Like (ok), (n) runs from (0) to (N-1). To grasp what these foundation vectors are doing, it’s useful to briefly change to a shorter sampling interval, (N = 4), say. If we achieve this, we now have 4 foundation vectors: (mathbf{w}^{0n}_N), (mathbf{w}^{1n}_N), (mathbf{w}^{2n}_N), and (mathbf{w}^{3n}_N). The primary one appears like this:

[
mathbf{w}^{0n}_N
=
begin{bmatrix}
e^{ifrac{2 pi}{4}* 0 * 0}
e^{ifrac{2 pi}{4}* 0 * 1}
e^{ifrac{2 pi}{4}* 0 * 2}
e^{ifrac{2 pi}{4}* 0 * 3}
end{bmatrix}
=
begin{bmatrix}
1
1
1
1
end{bmatrix}
]

The second, like so:

[
mathbf{w}^{1n}_N
=
begin{bmatrix}
e^{ifrac{2 pi}{4}* 1 * 0}
e^{ifrac{2 pi}{4}* 1 * 1}
e^{ifrac{2 pi}{4}* 1 * 2}
e^{ifrac{2 pi}{4}* 1 * 3}
end{bmatrix}
=
begin{bmatrix}
1
e^{ifrac{pi}{2}}
e^{i pi}
e^{ifrac{3 pi}{4}}
end{bmatrix}
=
begin{bmatrix}
1
i
-1
-i
end{bmatrix}
]

That is the third:

[
mathbf{w}^{2n}_N
=
begin{bmatrix}
e^{ifrac{2 pi}{4}* 2 * 0}
e^{ifrac{2 pi}{4}* 2 * 1}
e^{ifrac{2 pi}{4}* 2 * 2}
e^{ifrac{2 pi}{4}* 2 * 3}
end{bmatrix}
=
begin{bmatrix}
1
e^{ipi}
e^{i 2 pi}
e^{ifrac{3 pi}{2}}
end{bmatrix}
=
begin{bmatrix}
1
-1
1
-1
end{bmatrix}
]

And eventually, the fourth:

[
mathbf{w}^{3n}_N
=
begin{bmatrix}
e^{ifrac{2 pi}{4}* 3 * 0}
e^{ifrac{2 pi}{4}* 3 * 1}
e^{ifrac{2 pi}{4}* 3 * 2}
e^{ifrac{2 pi}{4}* 3 * 3}
end{bmatrix}
=
begin{bmatrix}
1
e^{ifrac{3 pi}{2}}
e^{i 3 pi}
e^{ifrac{9 pi}{2}}
end{bmatrix}
=
begin{bmatrix}
1
-i
-1
i
end{bmatrix}
]

We are able to characterize these 4 foundation vectors when it comes to their “pace”: how briskly they transfer across the unit circle. To do that, we merely have a look at the rightmost column vectors, the place the ultimate calculation outcomes seem. The values in that column correspond to positions pointed to by the revolving foundation vector at totally different closing dates. Because of this taking a look at a single “replace of place”, we are able to see how briskly the vector is transferring in a single time step.

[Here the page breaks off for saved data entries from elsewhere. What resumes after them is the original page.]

(** * Codebase-Explainer: dependency graph, metadata builder and comparator

    A shallow embedding of the three services of the repository that carry
    its algorithmic content,

      - [app/services/dependency_graph.py]  (class [DependencyGraphBuilder]),
      - [app/services/metadata_builder.py]  (class [MetadataBuilder]),
      - [app/services/comparison.py]        (class [CodebaseComparator]),

    together with the properties the specification states about them.

    Conventions of the embedding.
      - A Python [str] is a Rocq [string]; Python [int] is [Z].
      - A Python [dict] that the code iterates over is an association list in
        insertion order ([pydict]); a dict that is only looked up is a [gmap].
      - A Python [set] is a [gset]; where the code iterates over a set the model
        uses [elements].  CPython fixes no iteration order for a set of strings
        (it depends on the per-process hash seed), so no statement below relies
        on a particular order unless it says so.
      - Methods that mutate [self] are state transformers on a record holding
        the instance attributes.
      - Python's [ast], [hashlib] and text decoding are not part of the
        repository: they are the operations of the class [PyRuntime]. *)

From Stdlib Require Import ZArith QArith Qabs String Ascii List Lia Lqa.
From stdpp Require Import base tactics option list gmap sets strings sorting pretty.

Set Warnings "-register-all,-clear-no-such-hyp".
(** C9: the display string is the name after [Contact name: ], then
    [, phones: ], then the phone values with [; ] between consecutive ones;
    with no phone nothing follows [phones: ], as for a fresh John Doe. *)
Theorem Record_str_format (n : Name) :
  Record_str {| name := n; phones := [] |}
    = lit "Contact name: " ++ value n ++ lit ", phones: " /\
  (forall p ps,
     Record_str {| name := n; phones := p :: ps |}
       = lit "Contact name: " ++ value n ++ lit ", phones: "
           ++ value p ++ concat (map (fun q => lit "; " ++ value q) ps)) /\
  (forall p1 p2,
     Record_str {| name := n; phones := [p1; p2] |}
       = lit "Contact name: " ++ value n ++ lit ", phones: "
           ++ value p1 ++ lit "; " ++ value p2) /\
  Record_str (Record_init (lit "John Doe"))
    = lit "Contact name: John Doe, phones: ".
Proof.
  unfold Record_str. cbn [phones name]. split; [|split; [|split]].
  - cbn [map join]. by rewrite app_nil_r.
  - intros p ps. by rewrite map_cons, join_cons, map_map.
  - intros p1 p2. reflexivity.
  - reflexivity.
Qed.

(** ** The address book *)

Lemma step_keyed_by_name (w w' : World) :
  keyed_by_name w -> step w w' -> keyed_by_name w'.
Proof.
  unfold keyed_by_name.
  intros Hw [l n Hl|l r r' Hl Hc|record w'' Ha|n res _|n] k l'; simpl.
  - intros (r & Hr & Hk)%Hw. exists r. split; [|done].
    rewrite lookup_insert_ne; [done | congruence].
  - intros (r0 & Hr & Hk)%Hw. destruct (decide (l = l')) as [<-|Hne].
    + exists r'. rewrite lookup_insert_eq. split; [done|].
      rewrite (method_call_name r r' Hc). congruence.
    + exists r0. by rewrite lookup_insert_ne.
  - unfold AddressBook.add_record in Ha.
    destruct (heap w !! record) as [r|] eqn:Hr; [|discriminate].
    injection Ha as <-. simpl.
    destruct (decide (value (name r) = k)) as [<-|Hne].
    + rewrite lookup_insert_eq. intros [= <-]. by exists r.
    + rewrite lookup_insert_ne by done. apply Hw.
  - apply Hw.
  - unfold AddressBook.delete. case_decide; [simpl|apply Hw].
    intros [_ Hk]%lookup_delete_Some. by apply Hw.
Qed.

Lemma run_keyed_by_name (w : World) : run w -> keyed_by_name w.
Proof.
  induction 1 as [|w w' _ IH Hs].
  - intros k l. simpl. by rewrite lookup_empty.
  - by apply (step_keyed_by_name w).
Qed.

Lemma run_jane_world : run jane_world.
Proof.
  apply (run_step
           {| heap := {[ 1%positive := jane_with_phone ]}; data := ∅ |});
    [apply (run_step
              {| heap := {[ 1%positive := Record_init (lit "Jane Doe") ]};
                 data := ∅ |});
       [apply (run_step empty_world); [apply run_start|]|]|].
  - exact (step_Record empty_world 1%positive (lit "Jane Doe") eq_refl).
  - exact (step_method
             {| heap := {[ 1%positive := Record_init (lit "Jane Doe") ]};
                data := ∅ |}
             1%positive (Record_init (lit "Jane Doe")) jane_with_phone
             eq_refl (call_add_phone _ (lit "1234567890"))).
  - exact (step_Record {| heap := {[ 1%positive := jane_with_phone ]}; data := ∅ |}
             2%positive (lit "Jane Doe") eq_refl).
Defined.

(** C7: [add_record(record)] succeeds on a live record and [find] on its name
    then returns that very record, unmodified; after [delete(n)], [find(n)]
    returns [None]; and [delete(n)] changes nothing when [n] is not a key. *)
Theorem add_find_delete (w : World) :
  (forall record r,
     heap w !! record = Some r ->
     exists w', AddressBook.add_record record w = Some w' /\
                AddressBook.find (value (name r)) w' = Some record /\
                heap w' !! record = Some r) /\
  (forall n, AddressBook.find n (AddressBook.delete n w) = None) /\
  (forall n, AddressBook.find n w = None -> AddressBook.delete n w = w).
Proof.
  split; [|split].
  - intros record r Hr. unfold AddressBook.add_record. rewrite Hr.
    eexists. split; [reflexivity|]. split; [|done].
    unfold AddressBook.find. simpl. apply lookup_insert_eq.
  - intros n. unfold AddressBook.delete, AddressBook.find.
    case_decide as Hn; simpl.
    + apply lookup_delete_eq.
    + by apply eq_None_not_Some.
  - intros n Hn. unfold AddressBook.delete, AddressBook.find in *.
    rewrite decide_False; [done|]. rewrite Hn. by intros [? ?].
Qed.

Lemma add_find_delete_witness :
  (exists w', AddressBook.add_record 1%positive jane_world = Some w' /\
              AddressBook.find (lit "Jane Doe") w' = Some 1%positive /\
              heap w' !! 1%positive = Some jane_with_phone) /\
  AddressBook.delete (lit "Jane Doe") jane_world = jane_world.
Proof.
  split.
  - apply (proj1 (add_find_delete jane_world) 1%positive jane_with_phone).
    reflexivity.
  - apply (proj2 (proj2 (add_find_delete jane_world)) (lit "Jane Doe")).
    reflexivity.
Defined.

(** C8: adding [rec1] and then [rec2], two records of the same name, leaves
    the book as if only [rec2] had been added: [find] on the name returns
    [rec2], and no key of the book leads to [rec1] any more. *)
Theorem add_record_overwrites (w : World) (rec1 rec2 : loc)
    (r1 r2 : ContactRecord) :
  run w ->
  heap w !! rec1 = Some r1 -> heap w !! rec2 = Some r2 ->
  value (name r1) = value (name r2) -> rec1 <> rec2 ->
  exists w1 w2,
    AddressBook.add_record rec1 w = Some w1 /\
    AddressBook.add_record rec2 w1 = Some w2 /\
    AddressBook.find (value (name r1)) w2 = Some rec2 /\
    AddressBook.add_record rec2 w = Some w2 /\
    (forall k, AddressBook.find k w2 <> Some rec1).
Proof.
  intros Hrun H1 H2 Hn Hne. unfold AddressBook.add_record, AddressBook.find.
  rewrite H1, H2. do 2 eexists. split; [reflexivity|]. simpl. rewrite H2.
  split; [reflexivity|]. simpl. rewrite Hn, insert_insert_eq.
  split; [apply lookup_insert_eq|]. split; [reflexivity|].
  intros k. destruct (decide (value (name r2) = k)) as [<-|Hk].
  - rewrite lookup_insert_eq. congruence.
  - rewrite lookup_insert_ne by done. intros Hf.
    apply run_keyed_by_name in Hrun.
    destruct (Hrun k rec1 Hf) as (r & Hr & Hrk). congruence.
Qed.
(** One request through botocore's retry handler.  [send k] is what the
    attempt numbered [k] comes back with; a failed attempt is repeated
    while its failure is one botocore retries and retries are left.  The
    result is what the last attempt came back with, and how many
    attempts were made. *)
Fixpoint attempts {A : Type} (retryable : exn -> bool)
    (send : nat -> result A) (retries_left k : nat) : result A * nat :=
  match send k, retries_left with
  | Raise e, S fewer =>
      if retryable e then attempts retryable send fewer (S k)
      else (Raise e, S k)
  | r, _ => (r, S k)
  end.

Definition with_retries {A : Type} (default : Z) (cfg : client_config)
    (retryable : exn -> bool) (send : nat -> result A) : result A * nat :=
  attempts retryable send (Z.to_nat (total_max_attempts default cfg - 1)) 0.

(** An operation of the notebook's client over a transport: what the
    caller gets, and the number of HTTP attempts made for the call
    numbered [n]. *)
Definition bedrock_client {A : Type} (default : Z) (retryable : exn -> bool)
    (send : nat -> nat -> request -> result A) (n : nat) (r : request)
  : result A :=
  fst (with_retries default bedrock_config retryable (fun k => send n k r)).

Definition http_attempts {A : Type} (default : Z) (retryable : exn -> bool)
    (send : nat -> nat -> request -> result A) (n : nat) (r : request) : nat :=
  snd (with_retries default bedrock_config retryable (fun k => send n k r)).

(** Throttling and connection failures are among those botocore retries. *)
Definition retries_throttling (e : exn) : bool :=
  match e with
  | ClientError code => bool_decide (code = "ThrottlingException")
  | ConnectionError _ => true
  | _ => false
  end.

(** A transport that throttles the first attempt and answers the second. *)
Definition throttled_once (n k : nat) (r : request) : result value :=
  match k with
  | O => Raise (ClientError "ThrottlingException")
  | S _ => Ok hello_response
  end.

(** A transport that rejects the request. *)
Definition rejecting (n k : nat) (r : request) : result value :=
  Raise (ClientError "ValidationException").

(** [Markdown(content_text)]: the display object is built by IPython,
    which may raise on what it is given; the cell changes nothing. *)
Definition cell_markdown (display_markdown : value -> result value) : nb value :=
  fun st =>
    match content_text st with
    | Some text => (display_markdown text, st)
    | None => (Raise (NameError "content_text"), st)
    end.

(** The code cells from [messages = ...] on, run top to bottom: a cell
    that raises ends the run.  The cells left out bind constants. *)
Definition notebook_run (py_repr : value -> string)
    (requests_get : string -> result http_response)
    (client_converse : nat -> request -> result value)
    (client_converse_stream : nat -> request -> result stream_response)
    (display_markdown : value -> result value)
    (instructions : string) : nb value :=
  cell_messages ;;
  cell_query instructions ;;
  cell_reports requests_get ;;
  cell_converse client_converse ;;
  cell_markdown display_markdown ;;
  cell_converse_stream py_repr client_converse_stream ;;
  cell_query followup_question ;;
  cell_converse_followup client_converse ;;
  cell_markdown display_markdown.

(** ** Running cells *)

Lemma run_bind {A B : Type} (m : nb A) (f : A -> nb B) (st : notebook) :
  (m ≫= f) st =
  match m st with
  | (Ok a, st') => f a st'
  | (Raise e, st') => (Raise e, st')
  end.
Proof. reflexivity. Qed.

Lemma run_ret_tt (st : notebook) : (mret tt : nb unit) st = (Ok tt, st).
Proof. reflexivity. Qed.

Lemma run_print (text end_ : string) (st : notebook) :
  print text end_ st = (Ok tt, write_stdout (Print text end_) st).
Proof. reflexivity. Qed.

Lemma py_index_head {A : Type} (x : A) (l : list A) :
  py_index (x :: l) 0 = Ok x.
Proof.
  unfold py_index. cbn [length].
  replace (0 <? 0) with false by reflexivity. cbn [orb].
  destruct (Z.leb_spec (Z.of_nat (S (length l))) 0) as [Hle | _].
  - lia.
  - reflexivity.
Qed.

Lemma py_index_nil {A : Type} (i : Z) : py_index (@nil A) i = Raise IndexError.
Proof.
  unfold py_index. cbn [length].
  destruct (i <? 0) eqn:Hi.
  - replace (i + Z.of_nat 0 <? 0) with true; [reflexivity |].
    symmetry. apply Z.ltb_lt. apply Z.ltb_lt in Hi. lia.
  - replace (Z.of_nat 0 <=? i) with true.
    + now rewrite orb_true_r.
    + symmetry. apply Z.leb_le. apply Z.ltb_ge in Hi. lia.
Qed.

(** ** The turn grows at its end *)

Lemma turn_content_shape (m : value) (c : list value) :
  turn_content m = Some c ->
  exists turn rest,
    m = VList (VDict turn :: rest) /\ turn !! "content" = Some (VList c).
Proof.
  unfold turn_content. intros H.
  destruct m as [ | | | | | | l | ]; try discriminate.
  destruct l as [ | v rest]; try discriminate.
  destruct v as [ | | | | | | | turn]; try discriminate.
  destruct (turn !! "content") as [v | ] eqn:Hc; try discriminate.
  destruct v; try discriminate.
  exists turn, rest. split; [reflexivity | congruence].
Qed.

Lemma turn_content_store (m : value) (c c' : list value) :
  turn_content m = Some c -> turn_content (store_content c' m) = Some c'.
Proof.
  intros H. destruct (turn_content_shape _ _ H) as (turn & rest & -> & _).
  cbn. now rewrite lookup_insert_eq.
Qed.

Lemma content_append_run (obj : value) (st : notebook) (c : list value) :
  turn_content (messages st) = Some c ->
  content_append obj st =
    (Ok tt, set_messages (store_content (c ++ [obj]) (messages st)) st).
Proof.
  intros H. destruct (turn_content_shape _ _ H) as (turn & rest & Hm & Hc).
  unfold content_append. rewrite Hm. cbn [py_getitem].
  rewrite py_index_head. cbn [py_getitem]. rewrite Hc. reflexivity.
Qed.

Lemma run_op_append (op : append_op) : run_op op = content_append (block_of op).
Proof. destruct op; reflexivity. Qed.

Lemma run_ops_content (ops : list append_op) (st : notebook) (c : list value) :
  turn_content (messages st) = Some c ->
  outcome (run_ops ops) st = Ok tt /\
  turn_content (messages (after (run_ops ops) st)) = Some (c ++ map block_of ops).
Proof.
  revert st c. induction ops as [ | op ops IH]; intros st c H.
  - cbn. now rewrite app_nil_r.
  - unfold outcome, after. cbn [run_ops]. rewrite run_bind.
    rewrite run_op_append, (content_append_run _ _ c H).
    specialize (IH (set_messages (store_content (c ++ [block_of op]) (messages st)) st)
                   (c ++ [block_of op])).
    destruct IH as [IH1 IH2].
    + cbn [set_messages messages]. now apply turn_content_store with (c := c).
    + split; [exact IH1 |].
      unfold after in IH2. rewrite IH2. cbn [map].
      now rewrite <- app_assoc.
Qed.

(** C3: from the empty turn, any sequence of text and document appends
    succeeds and leaves as the turn's content exactly the appended blocks
    in call order. *)
Theorem append_only_fifo (ops : list append_op) (st : notebook) :
  outcome (run_ops ops) (after cell_messages st) = Ok tt /\
  turn_content (messages (after (run_ops ops) (after cell_messages st)))
    = Some (map block_of ops).
Proof.
  apply (run_ops_content ops (after cell_messages st) []).
  reflexivity.
Qed.
(** The branch of line 95.  A rejection whose name is AbortError (what the
    fetch API throws on an abort) leaves the error state, the movies and the
    pagination as they were and clears loading.  No rejection that axios
    produces for an aborted call takes this branch: see the next theorem. *)
Lemma fetchMovies_AbortError_branch
    (w : World useMovies.State) (id : nat) (r : Request) (err : JsVal) :
  find_request id (host w) = Some r ->
  Get err "name" = Normal (JStr "AbortError") ->
  let w' := useMovies.settle id (Rejected err) w in
  useMovies.error (hook w') = useMovies.error (hook w)
  /\ useMovies.movies (hook w') = useMovies.movies (hook w)
  /\ useMovies.pagination (hook w') = useMovies.pagination (hook w)
  /\ useMovies.isDataLoaded (hook w') = useMovies.isDataLoaded (hook w)
  /\ useMovies.loading (hook w') = false
  /\ cache (host w') = cache (host w).
Proof.
  intros Hr Hname w'. subst w'.
  rewrite (settle_rejected w id r err Hr), (fetchMovies_settled_abort _ err Hname).
  repeat split.
Qed.

(** C4, on the code.  A request of [useMovies] whose signal has been aborted
    is rejected by axios with a CanceledError.  Its name is not AbortError,
    so the test of line 95 fails and line 100 runs: the error state is set to
    'Failed to fetch movies'.  The movies and the pagination are left as
    they were and loading is cleared. *)
Theorem useMovies_aborted_request_sets_error
    (w : World useMovies.State) (id : nat) (r : Request) :
  find_request id (host w) = Some r ->
  is_aborted (host w) r = true ->
  let w' := useMovies.settle id (Rejected CanceledError) w in
  useMovies.error (hook w') = JStr "Failed to fetch movies"
  /\ useMovies.movies (hook w') = useMovies.movies (hook w)
  /\ useMovies.pagination (hook w') = useMovies.pagination (hook w)
  /\ useMovies.loading (hook w') = false.
Proof.
  intros Hr _ w'. subst w'. rewrite (settle_rejected w id r CanceledError Hr).
  repeat split.
Qed.

Lemma useMovies_aborted_request_sets_error_witness :
  let body := JObj [("movies", JArr [JStr "Heat"]); ("total", JNum 1); ("page", JNum 1);
                    ("pages", JNum 1)] in
  let w := useMovies.run {| hook := useMovies.initial; host := fresh_host |}
             [useMovies.Effect []; useMovies.Settle 0 (Resolved (JObj [("data", body)]));
              useMovies.Refetch [("genre", JStr "drama")]; useMovies.Cleanup] in
  let w' := useMovies.settle 1 (Rejected CanceledError) w in
  useMovies.error (hook w) = JNull
  /\ aborted (host w) = [1]
  /\ useMovies.error (hook w') = JStr "Failed to fetch movies"
  /\ useMovies.movies (hook w') = JArr [JStr "Heat"].
Proof.
  intros body w w'.
  destruct (useMovies_aborted_request_sets_error w 1
              {| rid := 1; url := "/movies?genre=drama&limit=12"; req_signal := Some 1;
                 cache_key := Some (cachedApi.cacheKey "/movies?genre=drama&limit=12"
                                                       {| signal := Some 1 |}) |})
    as (He & Hm & _); [vm_compute; reflexivity | vm_compute; reflexivity |].
  split; [vm_compute; reflexivity|]. split; [vm_compute; reflexivity|].
  split; [exact He|]. subst w'. rewrite Hm. vm_compute. reflexivity.
Defined.

(** The first fetch.  Mounting [useMovies({ genre: 'drama' })] in a host
    whose cache holds no fresh entry for the request sends
    GET /movies?genre=drama&limit=12 at once, with loading set; when that
    call resolves with a response whose data is [{movies, total, page, pages}],
    the response is applied.  The hook does not stay there: see the next
    theorem. *)
Lemma useMovies_first_fetch
    (h : Host) (response ms total page pages : JsVal) :
  let u := "/movies?genre=drama&limit=12" in
  let o := {| signal := Some (controllers h) |} in
  host_wf h ->
  cachedApi.cached h (cachedApi.cacheKey u o) = None ->
  Get response "data"
  = Normal (JObj [("movies", ms); ("total", total); ("page", page); ("pages", pages)]) ->
  let w := useMovies.mount [("genre", JStr "drama")] h in
  let w' := useMovies.settle (issued h) (Resolved response) w in
  network (host w)
  = (network h ++ [{| rid := issued h; url := u; req_signal := Some (controllers h);
                      cache_key := Some (cachedApi.cacheKey u o) |}])%list
  /\ useMovies.loading (hook w) = true
  /\ useMovies.loading (hook w') = false
  /\ useMovies.error (hook w') = JNull
  /\ useMovies.movies (hook w') = ms
  /\ useMovies.pagination (hook w')
     = JObj [("total", total); ("page", page); ("pages", pages)].
Proof.
  intros u o Hwf Hmiss Hdata w w'.
  assert (Hw : w = {| hook := useMovies.set_isInitialLoadRef false
                                (useMovies.setLoading true
                                   (useMovies.set_abortControllerRef
                                      (Some (controllers h)) useMovies.initial));
                      host := api_get u o (Some (cachedApi.cacheKey u o))
                                      (snd (new_controller h)) |}).
  { subst w. unfold useMovies.mount, useMovies.effect. cbn [hook useMovies.initial
      useMovies.isInitialLoadRef]. unfold useMovies.fetchMovies.
    cbn [hook host useMovies.initial useMovies.abortControllerRef new_controller].
    change (useMovies.request_url [("genre", JStr "drama")]) with u.
    rewrite get_miss by exact Hmiss. reflexivity. }
  assert (Hfind : find_request (issued h) (host w)
                  = Some {| rid := issued h; url := u; req_signal := Some (controllers h);
                            cache_key := Some (cachedApi.cacheKey u o) |}).
  { rewrite Hw. cbn [host].
    apply (find_request_api_get (snd (new_controller h)) u o). exact Hwf. }
  subst w'. unfold useMovies.settle. rewrite Hfind. cbn [cache_key default].
  rewrite (get_settled_resolved _ response _ _ Hdata).
  rewrite (fetchMovies_settled_success _ response ms total page pages Hdata).
  rewrite Hw. repeat split.
Qed.

(** C6, on the code.  [useMovies({ genre: 'drama' })] on a fresh page sends
    GET /movies?genre=drama&limit=12, and the response
    [{movies: [3 items], total: 3, page: 1, pages: 1}] is applied.  The state
    change renders the component again; the filter object of the call is a
    new object on every render, so the cleanup and the effect run again and
    the debounced fetch fires after 150 ms.  [cachedApi.get] answers it from
    the cache with the body instead of the response (the slip of C1), and the
    hook ends with error 'Failed to fetch movies': one request was sent, the
    movies and the pagination are still those of the response, and from then
    on every further render leaves the same state. *)
Theorem useMovies_end_to_end_ends_in_error (m1 m2 m3 : JsVal) :
  let filters := [("genre", JStr "drama")] in
  let body := JObj [("movies", JArr [m1; m2; m3]); ("total", JNum 3); ("page", JNum 1);
                    ("pages", JNum 1)] in
  let response := JObj [("data", body); ("status", JNum 200)] in
  let rerender := [useMovies.Cleanup; useMovies.Effect filters;
                   useMovies.Elapse 150; useMovies.Timeout 0] in
  let w0 := useMovies.mount filters fresh_host in
  let w1 := useMovies.run w0 [useMovies.Settle 0 (Resolved response)] in
  let w2 := useMovies.run w1 rerender in
  let w3 := useMovies.run w2 [useMovies.Cleanup; useMovies.Effect filters;
                              useMovies.Elapse 150; useMovies.Timeout 1] in
  map url (network (host w0)) = ["/movies?genre=drama&limit=12"]
  /\ (useMovies.loading (hook w1) = false
      /\ useMovies.error (hook w1) = JNull
      /\ useMovies.movies (hook w1) = JArr [m1; m2; m3]
      /\ useMovies.pagination (hook w1)
         = JObj [("total", JNum 3); ("page", JNum 1); ("pages", JNum 1)])
  /\ (useMovies.loading (hook w2) = false
      /\ useMovies.error (hook w2) = JStr "Failed to fetch movies"
      /\ useMovies.movies (hook w2) = JArr [m1; m2; m3]
      /\ useMovies.pagination (hook w2)
         = JObj [("total", JNum 3); ("page", JNum 1); ("pages", JNum 1)])
  /\ issued (host w2) = 1
  /\ network (host w2) = []
  /\ timers (host w2) = []
  /\ useMovies.error (hook w3) = JStr "Failed to fetch movies"
  /\ useMovies.movies (hook w3) = JArr [m1; m2; m3]
  /\ issued (host w3) = 1
  /\ timers (host w3) = [].
Proof. vm_compute. repeat split. Qed.

(** C5, on the code.  The [finally] block of a request that has been
    superseded clears [abortControllerRef.current], which by then holds the
    controller of the request that superseded it.  After: mount, [refetch()]
    while the first request is in flight, the abort of the first request
    delivered, then a filter change whose debounced fetch fires, two requests
    are in flight and neither has been aborted; if the later one resolves
    first, the response of the earlier one is applied last. *)
Theorem useMovies_two_requests_in_flight :
  let abortError := mkError "AbortError" "canceled" in
  let drama := [("genre", JStr "drama")] in
  let response (title : string) :=
    JObj [("data", JObj [("movies", JArr [JStr title]); ("total", JNum 1);
                         ("page", JNum 1); ("pages", JNum 1)])] in
  let w := useMovies.run {| hook := useMovies.initial; host := fresh_host |}
             [useMovies.Effect []; useMovies.Refetch [];
              useMovies.Settle 0 (Rejected abortError);
              useMovies.Cleanup; useMovies.Effect drama;
              useMovies.Elapse 150; useMovies.Timeout 0] in
  let w' := useMovies.run w [useMovies.Settle 2 (Resolved (response "drama"));
                             useMovies.Settle 1 (Resolved (response "all"))] in
  aborted (host w) = [0]
  /\ map rid (live (host w)) = [1; 2]
  /\ map url (live (host w)) = ["/movies?limit=12"; "/movies?genre=drama&limit=12"]
  /\ useMovies.movies (hook w') = JArr [JStr "all"]
  /\ useMovies.error (hook w') = JNull.
Proof. vm_compute. repeat split. Qed.

(** The same run with the rejection axios produces for the aborted request:
    the same two requests are in flight, and the older response is applied
    last. *)
Example useMovies_two_requests_in_flight_axios :
  let response (title : string) :=
    JObj [("data", JObj [("movies", JArr [JStr title]); ("total", JNum 1);
                         ("page", JNum 1); ("pages", JNum 1)])] in
  let w := useMovies.run {| hook := useMovies.initial; host := fresh_host |}
             [useMovies.Effect []; useMovies.Refetch [];
              useMovies.Settle 0 (Rejected CanceledError);
              useMovies.Cleanup; useMovies.Effect [("genre", JStr "drama")];
              useMovies.Elapse 150; useMovies.Timeout 0] in
  let w' := useMovies.run w [useMovies.Settle 2 (Resolved (response "drama"));
                             useMovies.Settle 1 (Resolved (response "all"))] in
  map rid (live (host w)) = [1; 2]
  /\ useMovies.movies (hook w') = JArr [JStr "all"].
Proof. vm_compute. repeat split. Qed.

(** What the hit of C1 does to the caller: [fetchMovies] reads
    [response.data.movies] of what [cachedApi.get] returns, so a second fetch
    of the same URL within five minutes, answered from the cache, ends in the
    [catch] block with a TypeError and sets the error state. *)
Example useMovies_cache_hit_sets_error :
  let body := JObj [("movies", JArr [JStr "Heat"]); ("total", JNum 1); ("page", JNum 1);
                    ("pages", JNum 1)] in
  let w := useMovies.run {| hook := useMovies.initial; host := fresh_host |}
             [useMovies.Effect []; useMovies.Settle 0 (Resolved (JObj [("data", body)]));
              useMovies.Elapse 1000; useMovies.Refetch []] in
  useMovies.error (hook w) = JStr "Failed to fetch movies"
  /\ issued (host w) = 1
  /\ network (host w) = [].
Proof. vm_compute. repeat split. Qed.

(** ** Single-entity hooks *)

(** C2, on the code.  When the GET of [useMovie] fails, the [catch] block
    of [fetchMovie] throws before it reaches [setError]: reading [params]
    (line 149), which no enclosing scope declares, raises a ReferenceError
    (or [err.response] raises a TypeError first, when the rejection value is
    undefined or null).  The error state is left as it was, [finally] clears
    loading, and the exception leaves [fetchMovie]. *)
Theorem useMovie_failed_request_escapes (err : JsVal) (st : useMovie.State) :
  useMovie.fetchMovie_settled (Rejected err) st
  = (Throw (match Get err "response" with
            | Throw e => e
            | Normal _ => ReferenceError "params"
            end),
     useMovie.setLoading false st).
Proof.
  unfold useMovie.fetchMovie_settled, try_finally, try_catch, mbind, Js_bind, bind,
    await, throw, lift, modify.
  destruct (Get err "response"); reflexivity.
Qed.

Trying first at (mathbf{w}^{0n}_N), we see that it doesn’t transfer in any respect. (mathbf{w}^{1n}_N) goes from (1) to (i) to (-1) to (-i); another step, and it could be again the place it began. That’s one revolution in 4 steps, or a step measurement of (frac{pi}{2}). Then (mathbf{w}^{2n}_N) goes at double that tempo, transferring a distance of (pi) alongside the circle. That approach, it finally ends up finishing two revolutions general. Lastly, (mathbf{w}^{3n}_N) achieves three full loops, for a step measurement of (frac{3 pi}{2}).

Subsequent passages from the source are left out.